Maths -- Factorization

1. 10000...00001 (2003 0s)
= 10^24 + 1
= (10^8)^3 + 1^3
= (10^8 + 1)(10^16 - 10^8 + 1)
So the number is composite
2. (a - b)^2 + (b - c)^2 + (c - a)^2
= a^2 - 2ab + b^2 + b^2 - 2bc + c^2 + c^2 - 2ca + a^2
= 2(a^2 + b^2 + c^2) - 2(ab + bc + ca)
By Cauchy inequality,
(ab + bc + ca)^2 <= (a^2 + b^2 + c^2)(b^2 + c^2 + a^2)
(ab + bc + ca)^2 <= 2008^2
-2008 <= ab + bc + ca <= 2008
Therefore maximum value for (a - b)^2 + (b - c)^2 + (c - a)^2
= 2(2008) - 2(-2008)
= 8032
3. The general term is 1 + 4 + 4^2 + ... + 4^n
= [4^(n+1) - 1] / (4 - 1)
= [2^(2n+2) - 1] / 3
= [2^(n+1) + 1][2^(n+1) - 1] / 3
when n = 0, the number is (3)(1)/3 = 1 not prime
when n = 1, the number is (5)(3)/3 = 3 is prime
when n >=2, the number is the product of [2^(n+1) + 1] and [2^(n+1) - 1] divided by 3. One of these bracketed terms must be divisible by 3. As 2^(n+1) >= 8 for n >= 2, the quotient is bigger than one.

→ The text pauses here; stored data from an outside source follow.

(** Two runs, one after the other, in one job. *)
Definition orderly : list action :=
  [APick; AProbe; ASet 0; AStart 0; AStore 0; AOccupy 0; ARelease 0; ADone 0; AWait 0; AVacate 0; ATake 0;
   APick; AProbe; ASet 1; AStart 1; AOccupy 1; AStore 1; ARelease 1; ADone 1; AWait 1; ATake 1].
Lemma wait_returns_own_outputs_witness :
  exists s x, acts orderly (init 1) = Some s /\ runs s !! 1%nat = Some x /\ caller_ x = Took (Some 1%nat) /\
  ((forall o, caller_ x = Took o -> o = Some 1%nat) /\
   (caller_ x = Waits -> worker_ x = Vacates \/ worker_ x = Gone -> is_Some (act (AWait 1) s))).
Proof.
  eexists _, _. split; [vm_compute; reflexivity|]. split; [reflexivity|]. split; [reflexivity|].
  apply (wait_returns_own_outputs 1 orderly); [lia|vm_compute; reflexivity| |reflexivity].
  apply calm_along_sound. vm_compute. reflexivity.
Defined.

(** Run 0 has given its job back but not yet marked it done when run 2 gets it. *)
Definition overtaken : list action :=
  [APick; AProbe; APick; AProbe; ASet 0; AStart 0; AOccupy 0; AStore 0; ARelease 0;
   APick; AProbe; ASet 2; AStart 2; AOccupy 2; ADone 0; AWait 2; ATake 2].

(** [ReleaseAllOutputBuffer] gives the job back ([_use_flag]) before its status is set to [REQ_DONE]: a run that is
    given the job in between has its [Wait] ended by the other run, while its own inference is
    still working, with the outputs of the other run. *)
Theorem wait_returns_other_outputs :
  exists n l s x, acts l (init n) = Some s /\ runs s !! 2%nat = Some x /\
    worker_ x = Working /\ caller_ x = Took (Some 0%nat).
Proof. exists 2%nat, overtaken. eexists _, _. split; [vm_compute; reflexivity|]. done. Qed.

End JobSlots.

Therefore the number must be the product of two integers > 1.
There is only one prime member in S which is 5.

2009-10-26 22:39:22 補充：
Correction (the original solution mistakenly took the values as binary numers):
3. The general term is 1 + 100 + 100^2 + ... + 100^n
= [10^(n+1) - 1][10^(n+1) + 1] / 99
n = 0 => Value = 1
n = 1 => Value = 101 is prime

2009-10-26 22:39:50 補充：
when n >=2, the number is the product of [10^(n+1) + 1] and [10^(n+1) - 1] divided by 99. As 10^(n+1) >= 1000 for n >= 2, so both bracketed terms are much greater than 99, and each term may be divisible by 3, 9, 11, 33, or 99.

2009-10-26 22:40:23 補充：
In all cases, the quotients after divisions are always > 1 so the value is a product of 2 integers => the value is composite.
There is only one prime member in S which is 101.